The minor photosystem II antenna complex CP29(Lhcb-4) has been reconstituted in vitro with the Lhcb-4 apoprotein, overexpressed in Escherichia coli, and the native pigments. Modulation of the pigment composition during reconstitution yields binding products with markedly different chlorophyll a/b binding ratios even though the total number of bound chlorophylls (a plus b) remains constant at eight. A thermodynamic analysis of steady state absorption and fluorescence spectra demonstrates that all chlorophylls are energetically coupled, while the kinetics of chlorophyll photooxidation indicate that triplet chlorophyll-carotenoid coupling is also conserved during pigment binding in vitro. The influence of the chlorophyll a/b binding ratio on the absorption spectra measured at 72 and 300 K is analyzed for the Qy absorption region. Increased chlorophyll b binding leads to large increases in absorption in the 640-660 nm region, while absorption in the 675-690 nm interval decreases markedly.

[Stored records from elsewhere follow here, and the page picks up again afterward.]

(** C9 as worded fails: the same arguments give a payload at 14:25 and a
    different one at 16:25. *)
Lemma build_waybar_output_depends_on_clock :
  exists out1 out2,
    build_waybar_output (Resp := Response) no_builtins None berlin_location
      weather_13_to_16 ""
      (fun hourly => format_hourly_forecast clock_1425 hourly default_hours) = Ok out1 /\
    build_waybar_output (Resp := Response) no_builtins None berlin_location
      weather_13_to_16 ""
      (fun hourly => format_hourly_forecast clock_1625 hourly default_hours) = Ok out2 /\
    tooltip out1 <> tooltip out2.
Proof.
  eexists _, _. split; [vm_compute; reflexivity|]. split; [vm_compute; reflexivity|].
  cbn [tooltip]. discriminate.
Qed.

(** ** The statements of the [try] block, when they all return *)

Lemma fromtimestamp_utc_Ok_eq ts d :
  fromtimestamp_utc ts = Ok d -> d = utc_datetime (ts * SECOND).
Proof.
  unfold fromtimestamp_utc. destruct (_ && _); [|discriminate]. now intros [= <-].
Qed.

Lemma np_size_astype {A B} (cast : A -> B) (a : ndarray A) :
  np_size (np_astype cast a) = np_size a.
Proof. destruct a; [apply length_fmap | reflexivity]. Qed.

Lemma np_getitem_astype {A B} (cast : A -> B) (a : ndarray A) i y :
  np_getitem (np_astype cast a) i = Ok y ->
  exists x, np_getitem a i = Ok x /\ y = cast x.
Proof.
  destruct a as [items|item]; [|discriminate]. cbn [np_astype np_getitem].
  rewrite list_lookup_fmap. destruct (items !! i) as [x|]; [|discriminate].
  intros [= <-]. eauto.
Qed.

Lemma np_getitem_lt {A} (a : ndarray A) i x :
  np_getitem a i = Ok x -> (i < np_size a)%nat.
Proof.
  destruct a as [items|item]; [|discriminate]. cbn [np_getitem np_size].
  destruct (items !! i) eqn:E; [|discriminate]. intros _. eapply lookup_lt_Some; eauto.
Qed.
(** * State-reference normalization and state materialization of the
    Mitosis component compiler

    Sources embedded here:
    - [packages/core/src/generators/angular/helpers/index.ts]
      ([transformState], [hasFirstChildKeyAttribute]);
    - the state helpers of the React generator ([stripThisRefs],
      [processHookCode], [valueMapper], [getSetStateFnName],
      [processStateValue], [getUseStateCode], [updateStateSetters],
      [updateStateSettersInCode]).

    Helpers of the repository that these functions call and that are not
    among the embedded sources are parameters of the functions that call
    them, or are modelled from the specification where a statement needs
    their result; each such definition says so.

    JavaScript strings are modelled as [string] (sequences of bytes); every
    pattern the code searches for is ASCII, so a search over the UTF-8 bytes
    finds the same occurrences as one over UTF-16 code units. *)

From stdpp Require Import gmap strings list.
From Stdlib Require Import Ascii.
From Equations Require Import Equations.
From Equations.Prop Require Import Logic.

(** ** JavaScript string primitives used by the sources *)

Module JsString.

(** The line feed of the template literals. *)
Definition LF : string := String "010"%char "".

(** [Boolean(s)] for a string: the empty string is the only falsy one. *)
Definition truthy (s : string) : bool :=
  match s with
  | "" => false
  | String _ _ => true
  end.

(** [Some rest] when [s] is [p] followed by [rest]. *)
Fixpoint dropPrefix (p s : string) : option string :=
  match p, s with
  | "", _ => Some s
  | String a p', String b s' =>
    if decide (a = b) then dropPrefix p' s' else None
  | String _ _, "" => None
  end.
(** * Multi-port memories of transactron: a shallow embedding

    Source: [src/transactron/utils/amaranth_ext/memory.py].

    The file embeds the two memory generators [MultiReadMemory] and
    [MultiportXORMemory] together with the port classes [ReadPort] and
    [WritePort].  Python objects become records, the mutable registry
    ([_read_ports], [_write_ports], [_frozen]) is threaded explicitly, raised
    exceptions become the [Raise] branch of [result], and the Amaranth module
    built by [elaborate] becomes a record of sub-modules and combinational
    assignments over symbolic signals. *)

From Stdlib Require Import ZArith Lia Bool String.
From stdpp Require Import base decidable list.

(** ** Exceptions and the error monad *)

Inductive exn : Type :=
| AlreadyElaborated   (* amaranth.hdl.AlreadyElaborated *)
| MultipleWritePorts  (* memory.py, line 15 *)
| ValueError
| IndexError.

Inductive result (A : Type) : Type :=
| Ok (a : A)
| Raise (e : exn).
Arguments Ok {A} a.
Arguments Raise {A} e.

Definition bind {A B} (c : result A) (k : A -> result B) : result B :=
  match c with
  | Ok a => k a
  | Raise e => Raise e
  end.

Declare Scope py_scope.
Delimit Scope py_scope with py.
Notation "'let*' x ':=' c 'in' k" := (bind c (fun x => k))
  (at level 10, x pattern, c at level 100, k at level 200) : py_scope.
Local Open Scope py_scope.

(** Python [l[i]] on a list: [IndexError] when [i] is out of range. *)
Definition getitem {A} (l : list A) (i : nat) : result A :=
  match l !! i with
  | Some x => Ok x
  | None => Raise IndexError
  end.

(** Python [l[i] = x] on a list: [IndexError] when [i] is out of range. *)
Definition setitem {A} (l : list A) (i : nat) (x : A) : result (list A) :=
  if decide (i < length l)%nat then Ok (<[i := x]> l) else Raise IndexError.
(** [X22] The navigation of the header has one link for every item of
    [NAV_ITEMS], in their order, with the item's resolved [href] and its
    label; a link is marked [aria-current] exactly when its item's [id] is
    the header's [current] attribute, so at most one link is marked, and
    none when the attribute is missing or empty. *)
Theorem header_nav_marks_current (root : string) (current_attr : option string) :
  let links := node_children (header_nav root current_attr) in
  List.map (node_getAttribute "href") links
  = List.map (fun item => Some (resolveHref root (nav_href item))) NAV_ITEMS /\
  List.map shown_text links = List.map nav_label NAV_ITEMS /\
  List.map (node_getAttribute "aria-current") links
  = List.map (fun item => if decide (current_attr = Some (nav_id item))
                          then Some "page"%string else None) NAV_ITEMS /\
  (length (current_links (header_nav root current_attr)) <= 1)%nat.
Proof.
  intros links. subst links. rewrite header_nav_children.
  set (current := match current_attr with
                  | Some c => if nonempty c then c else EmptyString
                  | None => EmptyString
                  end).
  assert (Hcurrent : forall item, In item NAV_ITEMS ->
            String.eqb (nav_id item) current
            = if decide (current_attr = Some (nav_id item)) then true else false).
  { intros item Hin. subst current.
    destruct (decide (current_attr = Some (nav_id item))) as [-> | Hne].
    - cbn in Hin. destruct Hin as [<- | [<- | []]]; reflexivity.
    - apply String.eqb_neq. intros Heq.
      destruct current_attr as [c|].
      + destruct c as [|x c]; cbn in Heq.
        * cbn in Hin. destruct Hin as [<- | [<- | []]]; discriminate.
        * apply Hne. now rewrite Heq.
      + cbn in Hin. destruct Hin as [<- | [<- | []]]; discriminate. }
  split; [|split; [|split]].
  - rewrite List.map_map. apply List.map_ext. intros item.
    apply nav_link_attributes.
  - rewrite List.map_map. apply List.map_ext. intros item.
    apply nav_link_attributes.
  - rewrite List.map_map. apply List.map_ext_in. intros item Hin.
    destruct (nav_link_attributes root current item) as (_ & _ & ->).
    rewrite (Hcurrent item Hin). now destruct (decide _).
  - unfold current_links. rewrite header_nav_children.
    fold current. cbn [NAV_ITEMS List.map List.filter].
    destruct (nav_link_attributes root current
                {| nav_id := "home"; nav_label := "Home"; nav_href := "/" |})
      as (_ & _ & ->).
    destruct (nav_link_attributes root current
                {| nav_id := "example-tool"; nav_label := "Example Tool";
                   nav_href := "/example-tool/" |})
      as (_ & _ & ->).
    cbn [nav_id].
    clear Hcurrent.
    destruct (String.eqb "home" current) eqn:Hhome;
      destruct (String.eqb "example-tool" current) eqn:Hexample; cbn;
      try lia.
    apply String.eqb_eq in Hhome, Hexample. congruence.
Qed.
Lemma ProcessPayroll_box (T : Type) (I : PaidEmployee T) (e : T)
    (out out1 out2 : Stdout) (n : string) (pay : float64) :
  run (GetName e) out = (inr n, out1) ->
  run (CalculateMonthlyPay e) out1 = (inr pay, out2) ->
  run (ProcessPayroll fixed2 (box e)) out
  = (inr tt, (out2 ++ [payLine n pay])%list).
Proof.
  intros Hname Hpay. unfold ProcessPayroll, payLine.
  go. rewrite Hname. go. rewrite Hpay. go. cbn.
  now rewrite (string_app_assoc n ": " _).
Qed.

(** X13.  [ProcessPayroll] writes one line, "Paying <name>: <amount> EUR",
    for every payable value whose two methods return; for a [Developer]
    and for a [Manager] the name and the amount are the stored [Name] and
    [Salary].  On a nil interface it panics and writes nothing.  (The
    two-decimal rendering of the amount is a parameter.) *)
Theorem ProcessPayroll_line :
  (forall (T : Type) (I : PaidEmployee T) (e : T) out out1 out2 n pay,
      run (GetName e) out = (inr n, out1) ->
      run (CalculateMonthlyPay e) out1 = (inr pay, out2) ->
      run (ProcessPayroll fixed2 (box e)) out
      = (inr tt,
         (out2 ++ [("Paying " ++ n ++ ": " ++ fixed2 pay ++ " EUR" ++ LF)
                     %string])%list)) /\
  (forall (d : Developer) out,
      run (ProcessPayroll fixed2 (box d)) out
      = (inr tt,
         (out ++ [("Paying " ++ Developer_Name d ++ ": "
                   ++ fixed2 (Developer_Salary d) ++ " EUR" ++ LF)
                    %string])%list)) /\
  (forall (m : Manager) out,
      run (ProcessPayroll fixed2 (box m)) out
      = (inr tt,
         (out ++ [("Paying " ++ Manager_Name m ++ ": "
                   ++ fixed2 (Manager_Salary m) ++ " EUR" ++ LF)
                    %string])%list)) /\
  (forall out,
      run (ProcessPayroll fixed2 None) out = (inl nilDereference, out)).
Proof.
  split; [| split; [| split]].
  - apply ProcessPayroll_box.
  - intros d out. now apply ProcessPayroll_box with (out1 := out).
  - intros m out. now apply ProcessPayroll_box with (out1 := out).
  - reflexivity.
Qed.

These changes are analyzed in terms of a Gaussian decomposition description in which the eight subbands display a temperature-dependent broadening in agreement with the weak electron-phonon coupling demonstrated for other antenna chlorophyll spectral forms. In this way, we demonstrate that increased chlorophyll b binding leads to increased absorption intensity associated with the subbands at 640, 648, 655, and 660 nm and decreased intensity for the long wavelength subbands at 678 and 684 nm. The wavelength position of all subbands is unchanged. The above data are interpreted to indicate that CP29 has eight chlorophyll binding sites, many or all of which can be occupied by either chlorophyll a or chlorophyll b according to the conditions in which pigment binding occurs. Chlorophyll b absorption is primarily associated with four subbands located at 640, 648, 655, and 660 nm. The invariance of the wavelength position of the absorption bands in recombinant products with different chlorophyll a/b binding stoichiometries is discussed in terms of the mechanism involved in the formation of spectral bands. We conclude that pigment-protein interactions dominate in the determination of spectral heterogeneity with probably only minor effects on absorption associated with pigment-pigment interactions.